-- Opening Marker --

(** X10 for a word list of three lines, the end of file read as line 0. *)
Lemma main_completes_witness :
  four_per_key 100000 4 tt = Ok 400000 /\
  0 < 400000 /\
  exists rate foundWords percentage,
    __main sum_hash four_per_key 0 tt [1; 9; 4] =
      ([Print_rate rate; Print_missing 0; Print_found foundWords;
        Print_percentage percentage], Ok tt) /\
    0 <= foundWords <= 100000.
Proof.
  split; [reflexivity|]. split; [reflexivity|].
  apply (main_completes sum_hash four_per_key 0 400000 tt [1; 9; 4] eq_refl eq_refl).
  - intros a _. exists tt. reflexivity.
  - intros a prop _ _. exists tt. reflexivity.
  - intros a _. exists tt. reflexivity.
Defined.

(** X12 at the small filter: three inserts cover four positions. *)
Lemma numBitsSet_counts_positions_witness :
  __init__ four_per_key 2 2 tt = Ok small_filter /\
  0 < __size small_filter /\
  out (@numBitsSet Z unit_float
         (perform_all sum_hash [Insert 1; Insert 9; Insert 4] small_filter)) =
    Ok (Z.of_nat (length (List.filter
          (covered sum_hash (Z.to_nat 2) (__size small_filter)
             (inserted_keys [Insert 1; Insert 9; Insert 4]))
          (seqZ 0 (__size small_filter))))) /\
  out (@numBitsSet Z unit_float
         (perform_all sum_hash [Insert 1; Insert 9; Insert 4] small_filter)) = Ok 4.
Proof.
  split; [exact small_filter_built|]. split; [reflexivity|]. split; [|reflexivity].
  apply (numBitsSet_counts_positions sum_hash four_per_key 2 2 tt small_filter
           [Insert 1; Insert 9; Insert 4] small_filter_built eq_refl).
Defined.

(** X13 at the used filter: [insert 5] probes bits 5 and 2; it writes bit
    5, and bit 2, set already, is not written. *)
Lemma insert_writes_only_zero_bits_witness :
  reachable sum_hash four_per_key used_filter /\
  0 < __size used_filter /\
  reads (tr (insert sum_hash 5 used_filter)) = [5; 2] /\
  writes (tr (insert sum_hash 5 used_filter)) = [5] /\
  Z.of_nat (length (writes (tr (insert sum_hash 5 used_filter)))) =
    __numBitsSet (st (insert sum_hash 5 used_filter)) - __numBitsSet used_filter.
Proof.
  split; [exact used_filter_reachable|]. split; [reflexivity|]. split; [reflexivity|].
  split; [reflexivity|].
  apply (insert_writes_only_zero_bits sum_hash four_per_key used_filter 5
           used_filter_reachable eq_refl).
Defined.
(** * Retail Orders Dashboard: a shallow embedding of [streamlit_app.py]

    The script has three stages: a connection resolver ([get_collection]),
    a loader that flattens order documents into rows ([load_orders]), and a
    filter and aggregation layer built from dataframe operations.

    Conventions of the embedding.
    - Python values of a document are the inductive [value]; [None] is
      [VNull].  Documents are association lists in key order.
    - Raising is explicit: fallible code returns [result], and code that
      also talks to the database threads the log of network events.
    - Numbers are exact integers in a fixed-point unit (amounts in minor
      currency units); rounding and overflow of machine arithmetic are
      outside the model, so a sum here is the exact sum, and no property
      below equates two different ways of summing.  A null cell of a
      numeric column (NaN) is [None].
    - Timestamps are nanoseconds since the epoch, a date is a day number,
      NaT is [None].
    - The database driver, the datetime parser and [str] on identifiers are
      external; they are the fields of [Env].  The lines that read the
      connection string and the names from the secrets and the environment
      are not modelled: the three strings are arguments of the script. *)

From Stdlib Require Import List ZArith Bool String Ascii Lia QArith.
From Stdlib Require Import Sorted Permutation OrderedTypeEx.
Import ListNotations.

Local Open Scope string_scope.
Local Open Scope list_scope.
Local Open Scope Z_scope.

(* ================================================================== *)
(** ** Python values, exceptions and results *)

Module Py.

#[warnings="-register-all"]
Inductive value : Type :=
| VNull
| VBool (b : bool)
| VNum (n : Z)
| VStr (s : string)
| VDate (t : Z)
| VList (l : list value)
| VDoc (kv : list (string * value)).

Definition dict : Type := list (string * value).

Inductive exn : Type :=
| RuntimeError (msg : string)
| PyMongoError (msg : string)
| AttributeError
| TypeError.

Inductive result (A : Type) : Type :=
| Ok (a : A)
| Raise (e : exn).
Arguments Ok {A} a.
Arguments Raise {A} e.

Definition bind {A B} (r : result A) (k : A -> result B) : result B :=
  match r with
  | Ok a => k a
  | Raise e => Raise e
  end.

Fixpoint mapM {A B} (f : A -> result B) (l : list A) : result (list B) :=
  match l with
  | [] => Ok []
  | x :: l' =>
      bind (f x) (fun y => bind (mapM f l') (fun ys => Ok (y :: ys)))
  end.

(** [d.get(k, default)] on a dict: the first binding of [k]. *)
Fixpoint dict_get (d : dict) (k : string) (default : value) : value :=
  match d with
  | [] => default
  | (k', v) :: d' => if String.eqb k k' then v else dict_get d' k default
  end.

-- Closing Marker --

** Exercise **
Go through the data above and find the lines with the word "match". Copy each of those lines.

** Written response **
  match r with
  match l with
  match d with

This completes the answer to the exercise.